[RECORD SET]
────────────────

(* ===== verification/Batcher.v ===== *)
(** * Batching log exports

    [logjetd/src/replay.rs], [OtlpBatcher]: log payloads are decoded and merged by
    resource and scope, and the merged request is posted when it has reached the
    batch size, when it has waited for the batch timeout, or when it is flushed. *)

From S2P Require Import Prelude Format Otlp.

(** What a batcher and a bridge need of a collector connection. *)
Class Collector (C : Type) : Type := collector_post : RecordType → list Z → M C IoError unit.

Section Batcher.
Context {OT : Otlp} {LC : LogsCodec}.

Record OtlpBatcher : Type := mkBatcher {
  batch_size : Z;
  batch_timeout : Z;
  pending : list ResourceLogs;
  pending_count : Z;
  first_added : option Z;
}.

Definition OtlpBatcher_new (size timeout_ms : Z) : OtlpBatcher := mkBatcher size timeout_ms [] 0 None.

(** ** Merging *)

(** [rl.scope_logs.iter_mut().find(..)]: the records join the first group of
    their scope, or the group is appended. *)
Fixpoint merge_scope (incoming : ScopeLogs) (sls : list ScopeLogs) : list ScopeLogs :=
  match sls with
  | [] => [incoming]
  | sl :: sls =>
      if decide (sl_scope sl = sl_scope incoming)
      then mkScopeLogs (sl_scope sl) (log_records sl ++ log_records incoming) (sl_schema_url sl) :: sls
      else sl :: merge_scope incoming sls
  end.

Definition merge_scopes (incoming : list ScopeLogs) (sls : list ScopeLogs) : list ScopeLogs :=
  foldl (λ sls sl, merge_scope sl sls) sls incoming.

Fixpoint merge_resource (incoming : ResourceLogs) (rls : list ResourceLogs) : list ResourceLogs :=
  match rls with
  | [] => [incoming]
  | rl :: rls =>
      if decide (rl_resource rl = rl_resource incoming)
      then mkResourceLogs (rl_resource rl) (merge_scopes (scope_logs incoming) (scope_logs rl)) (rl_schema_url rl) :: rls
      else rl :: merge_resource incoming rls
  end.

(** The records of a group, which every branch adds to the count. *)
Definition count_records (rl : ResourceLogs) : Z :=
  foldl (λ n sl, n + len (log_records sl)) 0 (scope_logs rl).

(** [now] is [Instant::now()] in milliseconds. *)
Definition merge (req : ExportLogsServiceRequest) (now : Z) (b : OtlpBatcher) : OtlpBatcher :=
  mkBatcher (batch_size b) (batch_timeout b)
    (foldl (λ rls rl, merge_resource rl rls) (pending b) (resource_logs req))
    (foldl (λ n rl, n + count_records rl) (pending_count b) (resource_logs req))
    (match first_added b with None => Some now | Some t => Some t end).

(** ** Posting *)

Context {C : Type} {CC : Collector C}.

(** The batcher and the connection. *)
Local Abbreviation BM := (M (OtlpBatcher * C) IoError).

(** [conn.post_for(record_type, payload)] *)
Definition post (t : RecordType) (payload : list Z) : BM unit :=
  λ '(b, c), let '(r, c') := collector_post t payload c in (r, (b, c')).

Definition batcher_flush : BM unit :=
  let! b := gets fst in
  if pending_count b =? 0 then ret tt else
  modify (λ '(b, c), (mkBatcher (batch_size b) (batch_timeout b) [] 0 None, c)) ;;!
  post Logs (encode_logs (mkLogsRequest (pending b))).

Definition batcher_add (payload : list Z) (now : Z) : BM unit :=
  let! b := gets fst in
  if batch_size b <=? 1 then post Logs payload else
  match decode_logs payload with
  | Err _ => post Logs payload
  | Ok req =>
      modify (λ '(b, c), (merge req now b, c)) ;;!
      let! b := gets fst in
      if batch_size b <=? pending_count b then batcher_flush else ret tt
  end.

Definition flush_if_expired (now : Z) : BM unit :=
  let! b := gets fst in
  match first_added b with
  | Some t =>
      if (0 <? pending_count b) && (0 <? batch_timeout b) && (batch_timeout b <=? now - t)
      then batcher_flush else ret tt
  | None => ret tt
  end.
End Batcher.
Arguments OtlpBatcher {OT}.

(** ** Nothing is lost *)

(** A connection that also keeps what its collector has accepted. *)
Definition recorded (C : Type) : Type := C * list (RecordType * list Z).

#[export] Instance recorded_Collector {C} `{Collector C} : Collector (recorded C) :=
  λ t payload '(c, log),
    let '(r, c') := collector_post t payload c in
    (r, (c', match r with Ok _ => log ++ [(t, payload)] | Err _ => log end)).

(** The collector accepts everything. *)
Definition accepting (C : Type) `{Collector C} : Prop :=
  ∀ t payload c, ∃ c', collector_post t payload c = (Ok tt, c').

Section Facts.
Context {OT : Otlp} {LC : LogsCodec} {LL : LogsCodecLaws}.

Local Abbreviation flat_record := (option Resource * option Scope * LogRecord)%type.

(** What a payload carries: log records, or bytes that no request is. *)
Definition contents (payload : list Z) : list (flat_record + list Z) :=
  match decode_logs payload with
  | Ok req => inl <$> flatten (resource_logs req)
  | Err _ => [inr payload]
  end.

Lemma flatten_app a b : flatten (a ++ b) = flatten a ++ flatten b.
Proof. unfold flatten. by rewrite fmap_app, concat_app. Qed.

Lemma merge_scope_flatten r incoming sls :
  concat (flatten_scope r <$> merge_scope incoming sls) ≡ₚ
    concat (flatten_scope r <$> sls) ++ flatten_scope r incoming.
Proof.
  induction sls as [|sl sls IH]; cbn [merge_scope]; [simpl; by rewrite app_nil_r|].
  case_decide as E; rewrite !fmap_cons; cbn [concat].
  - unfold flatten_scope at 1. cbn [log_records sl_scope]. rewrite fmap_app, E.
    fold (flatten_scope r incoming). unfold flatten_scope at 3. rewrite E.
    rewrite <- !app_assoc. f_equiv. apply Permutation_app_comm.
  - by rewrite IH, app_assoc.
Qed.

Lemma merge_scopes_flatten r incoming sls :
  concat (flatten_scope r <$> merge_scopes incoming sls) ≡ₚ
    concat (flatten_scope r <$> sls) ++ concat (flatten_scope r <$> incoming).
Proof.
  unfold merge_scopes. revert sls. induction incoming as [|sl incoming IH]; intros sls; cbn [foldl].
  { by rewrite app_nil_r. }
  rewrite IH, merge_scope_flatten, fmap_cons. cbn [concat]. by rewrite app_assoc.
Qed.

Lemma merge_resource_flatten incoming rls :
  flatten (merge_resource incoming rls) ≡ₚ flatten rls ++ flatten_resource incoming.
Proof.
  induction rls as [|rl rls IH]; cbn [merge_resource].
  { unfold flatten. simpl. by rewrite app_nil_r. }
  case_decide as E.
  - assert (∀ x, flatten (x :: rls) = flatten_resource x ++ flatten rls) as Hc by done. rewrite !Hc.
    unfold flatten_resource at 1. cbn [rl_resource scope_logs]. rewrite merge_scopes_flatten.
    unfold flatten_resource. rewrite E, <- !app_assoc. f_equiv. apply Permutation_app_comm.
  - change (flatten (rl :: merge_resource incoming rls)) with
      (flatten_resource rl ++ flatten (merge_resource incoming rls)).
    change (flatten (rl :: rls)) with (flatten_resource rl ++ flatten rls). by rewrite IH, app_assoc.
Qed.

Lemma merge_flatten req now b :
  flatten (pending (merge req now b)) ≡ₚ flatten (pending b) ++ flatten (resource_logs req).
Proof.
  unfold merge. cbn [pending]. generalize (pending b). induction (resource_logs req) as [|rl rls IH]; intros p; cbn [foldl].
  { unfold flatten at 3. simpl. by rewrite app_nil_r. }
  rewrite IH, merge_resource_flatten. change (flatten (rl :: rls)) with (flatten_resource rl ++ flatten rls).
  by rewrite app_assoc.
Qed.

(** The counter of the batcher counts its records. *)
Definition counted (b : OtlpBatcher) : Prop := pending_count b = len (flatten (pending b)).

Lemma len_flatten_scope r sl : len (flatten_scope r sl) = len (log_records sl).
Proof. unfold len, flatten_scope. by rewrite length_fmap. Qed.

Lemma count_records_eq rl : count_records rl = len (flatten_resource rl).
Proof.
  unfold count_records, flatten_resource. rewrite <- (Z.add_0_l (len _)). generalize 0.
  induction (scope_logs rl) as [|sl sls IH]; intros n; [by rewrite Z.add_0_r|].
  rewrite fmap_cons. cbn [foldl concat]. rewrite IH, len_app, len_flatten_scope. lia.
Qed.

Lemma merge_counted req now b : counted b → counted (merge req now b).
Proof.
  unfold counted. intros Hb.
  assert (len (flatten (pending (merge req now b))) = len (flatten (pending b)) + len (flatten (resource_logs req))) as ->.
  { rewrite <- len_app. unfold len. by rewrite (merge_flatten req now b). }
  unfold merge. cbn [pending_count]. rewrite <- Hb. generalize (pending_count b).
  induction (resource_logs req) as [|rl rls IH]; intros n; cbn [foldl].
  { change (len (flatten [])) with 0. lia. }
  rewrite IH, count_records_eq. change (flatten (rl :: rls)) with (flatten_resource rl ++ flatten rls).
  rewrite len_app. lia.
Qed.

(** What a batcher still has and what has been accepted, together. *)
Definition held (b : OtlpBatcher) : list (flat_record + list Z) := inl <$> flatten (pending b).
Definition accepted (log : list (RecordType * list Z)) : list (flat_record + list Z) :=
  concat ((λ x, contents x.2) <$> log).

Lemma accepted_snoc log t payload : accepted (log ++ [(t, payload)]) = accepted log ++ contents payload.
Proof. unfold accepted. rewrite fmap_app, concat_app. simpl. by rewrite app_nil_r. Qed.

Context {C : Type} {CC : Collector C}.

Lemma post_accepting t payload b (c : recorded C) :
  accepting C → ∃ c', post t payload (b, c) = (Ok tt, (b, c')) ∧ c'.2 = c.2 ++ [(t, payload)].
Proof.
  intros Ha. destruct c as [c log]. unfold post, collector_post, recorded_Collector.
  destruct (Ha t payload c) as [c' ->]. by eexists.
Qed.

(** A batch that is flushed has been accepted and the batcher is empty. *)
Lemma batcher_flush_accepting b (c : recorded C) :
  accepting C → counted b →
  ∃ b' c', batcher_flush (b, c) = (Ok tt, (b', c')) ∧ counted b' ∧ held b' = [] ∧
    accepted c'.2 = accepted c.2 ++ held b.
Proof.
  intros Ha Hc. unfold batcher_flush, bind at 1, gets. cbn [fst].
  destruct (Z.eqb_spec (pending_count b) 0) as [E|E].
  { exists b, c. rewrite Hc in E. apply len_zero in E. unfold held. rewrite E, fmap_nil, app_nil_r. by split_and!. }
  unfold bind, modify.
  destruct (post_accepting Logs (encode_logs (mkLogsRequest (pending b)))
    (mkBatcher (batch_size b) (batch_timeout b) [] 0 None) c Ha) as (c' & -> & Hl).
  exists (mkBatcher (batch_size b) (batch_timeout b) [] 0 None), c'. split_and!; try done.
  rewrite Hl, accepted_snoc. unfold contents. by rewrite decode_encode_logs.
Qed.

Lemma batcher_add_accepting payload now b (c : recorded C) :
  accepting C → counted b →
  ∃ b' c', batcher_add payload now (b, c) = (Ok tt, (b', c')) ∧ counted b' ∧
    accepted c'.2 ++ held b' ≡ₚ accepted c.2 ++ held b ++ contents payload.
Proof.
  intros Ha Hc. unfold batcher_add, bind at 1, gets. cbn [fst].
  assert (∃ b' c', post Logs payload (b, c) = (Ok tt, (b', c')) ∧ counted b' ∧
    accepted c'.2 ++ held b' ≡ₚ accepted c.2 ++ held b ++ contents payload) as Hp.
  { destruct (post_accepting Logs payload b c Ha) as (c' & Hr & Hl). exists b, c'. split_and!; try done.
    rewrite Hl, accepted_snoc, <- app_assoc. f_equiv. apply Permutation_app_comm. }
  destruct (batch_size b <=? 1); [done|]. destruct (decode_logs payload) as [req|e] eqn:Hd; [|done].
  unfold bind at 1, modify, bind at 1. cbn [fst].
  pose proof (merge_counted req now b Hc) as Hm.
  assert (held (merge req now b) ≡ₚ held b ++ contents payload) as Hh.
  { unfold held, contents. by rewrite Hd, merge_flatten, fmap_app. }
  destruct (batch_size (merge req now b) <=? pending_count (merge req now b)).
  - destruct (batcher_flush_accepting (merge req now b) c Ha Hm) as (b' & c' & -> & Hc' & Hb' & Hl).
    exists b', c'. split_and!; try done. by rewrite Hb', app_nil_r, Hl, Hh.
  - exists (merge req now b), c. split_and!; try done. by rewrite Hh.
Qed.

(** A run of a batcher: payloads at certain times, with expiry checks between. *)
Inductive batch_event : Type :=
| BatchAdd (payload : list Z) (now : Z)
| BatchTick (now : Z).

Definition batch_step (e : batch_event) : M (OtlpBatcher * recorded C) IoError unit :=
  match e with BatchAdd payload now => batcher_add payload now | BatchTick now => flush_if_expired now end.

Fixpoint batch_run (es : list batch_event) : M (OtlpBatcher * recorded C) IoError unit :=
  match es with
  | [] => batcher_flush
  | e :: es => batch_step e ;;! batch_run es
  end.

(** The contents that were added. *)
Definition added (es : list batch_event) : list (flat_record + list Z) :=
  concat ((λ e, match e with BatchAdd payload _ => contents payload | BatchTick _ => [] end) <$> es).

Lemma batch_step_accepting e b (c : recorded C) :
  accepting C → counted b →
  ∃ b' c', batch_step e (b, c) = (Ok tt, (b', c')) ∧ counted b' ∧
    accepted c'.2 ++ held b' ≡ₚ accepted c.2 ++ held b ++ added [e].
Proof.
  intros Ha Hc. unfold added. destruct e as [payload now|now]; simpl; rewrite app_nil_r.
  { by apply batcher_add_accepting. }
  unfold flush_if_expired, bind at 1, gets. cbn [fst]. destruct (first_added b) as [t|]; [|by exists b, c].
  destruct (_ && _); [|by exists b, c].
  destruct (batcher_flush_accepting b c Ha Hc) as (b' & c' & -> & Hc' & Hb' & Hl).
  exists b', c'. split_and!; try done. by rewrite Hb', app_nil_r, Hl.
Qed.

Lemma batch_run_accepting es b (c : recorded C) :
  accepting C → counted b →
  ∃ b' c', batch_run es (b, c) = (Ok tt, (b', c')) ∧ held b' = [] ∧
    accepted c'.2 ≡ₚ accepted c.2 ++ held b ++ added es.
Proof.
  intros Ha. revert b c. induction es as [|e es IH]; intros b c Hc; cbn [batch_run].
  { destruct (batcher_flush_accepting b c Ha Hc) as (b' & c' & -> & _ & Hb' & Hl).
    exists b', c'. split_and!; try done. unfold added. simpl. by rewrite app_nil_r, Hl. }
  destruct (batch_step_accepting e b c Ha Hc) as (b1 & c1 & H1 & Hc1 & Hp1).
  destruct (IH b1 c1 Hc1) as (b2 & c2 & H2 & Hb2 & Hp2). exists b2, c2. unfold bind. rewrite H1, H2.
  split_and!; try done. rewrite Hp2, app_assoc, Hp1, <- !app_assoc.
  unfold added. by rewrite fmap_cons; cbn [concat fmap list_fmap]; rewrite app_nil_r.
Qed.

(** Batching loses nothing.  With a collector that accepts what it is sent,
    whatever payloads are added, whatever batch size and timeout are set and
    whenever batches expire, after the final flush the collector has accepted
    exactly the log records of the payloads, each as often as it was added and
    with its resource and scope, and the payloads that are no log requests. *)
Theorem batching_delivers_everything size timeout_ms es (c : C) :
  accepting C →
  ∃ b' c', batch_run es (OtlpBatcher_new size timeout_ms, (c, [])) = (Ok tt, (b', c')) ∧
    flatten (pending b') = [] ∧ accepted c'.2 ≡ₚ added es.
Proof.
  intros Ha. destruct (batch_run_accepting es (OtlpBatcher_new size timeout_ms) (c, []) Ha eq_refl)
    as (b' & c' & Hr & Hb & Hp). exists b', c'. split_and!; try done.
  unfold held in Hb. by apply fmap_nil_inv in Hb.
Qed.
End Facts.

Section Witness.
#[local] Existing Instance sample_otlp.
#[local] Existing Instance sample_codec.
#[local] Existing Instance sample_codec_laws.

(** A collector that counts its requests. *)
Definition counting_collector : Collector Z := λ _ _ n, (Ok tt, n + 1).
#[local] Existing Instance counting_collector.

Definition sample_request (records : list Z) : list Z :=
  encode_logs (mkLogsRequest [mkResourceLogs (Some 1) [mkScopeLogs None ((λ n, (n, 0, 9)) <$> records) []] []]).
Definition sample_events : list batch_event :=
  [BatchAdd (sample_request [10; 11]) 0; BatchAdd [5] 1; BatchTick 2; BatchAdd (sample_request [12]) 3;
   BatchAdd (sample_request [13]) 4].

Lemma batching_delivers_everything_witness :
  ∃ b' c', batch_run sample_events (OtlpBatcher_new 3 1000, (0, [])) = (Ok tt, (b', c')) ∧
    flatten (pending b') = [] ∧ accepted c'.2 ≡ₚ added sample_events.
Proof.
  apply (batching_delivers_everything 3 1000 sample_events 0).
  intros t payload c. by eexists.
Defined.

(** Three requests reach the collector: the bytes that are no request, the full
    batch, and the rest. *)
Example sample_batches : (batch_run sample_events (OtlpBatcher_new 3 1000, (0, []))).2.2.1 = 3.
Proof. vm_compute. reflexivity. Qed.
End Witness.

────────────────

[TASK PROMPT] In the listing above, find the line containing "(0, [])) = (Ok tt, (b', c')) ∧", then reproduce it and each line after it through the end, exactly and with nothing added.

[RESPONSE TO THIS TASK]
  ∃ b' c', batch_run sample_events (OtlpBatcher_new 3 1000, (0, [])) = (Ok tt, (b', c')) ∧
    flatten (pending b') = [] ∧ accepted c'.2 ≡ₚ added sample_events.
Proof.
  apply (batching_delivers_everything 3 1000 sample_events 0).
  intros t payload c. by eexists.
Defined.

(** Three requests reach the collector: the bytes that are no request, the full
    batch, and the rest. *)
Example sample_batches : (batch_run sample_events (OtlpBatcher_new 3 1000, (0, []))).2.2.1 = 3.
Proof. vm_compute. reflexivity. Qed.
End Witness.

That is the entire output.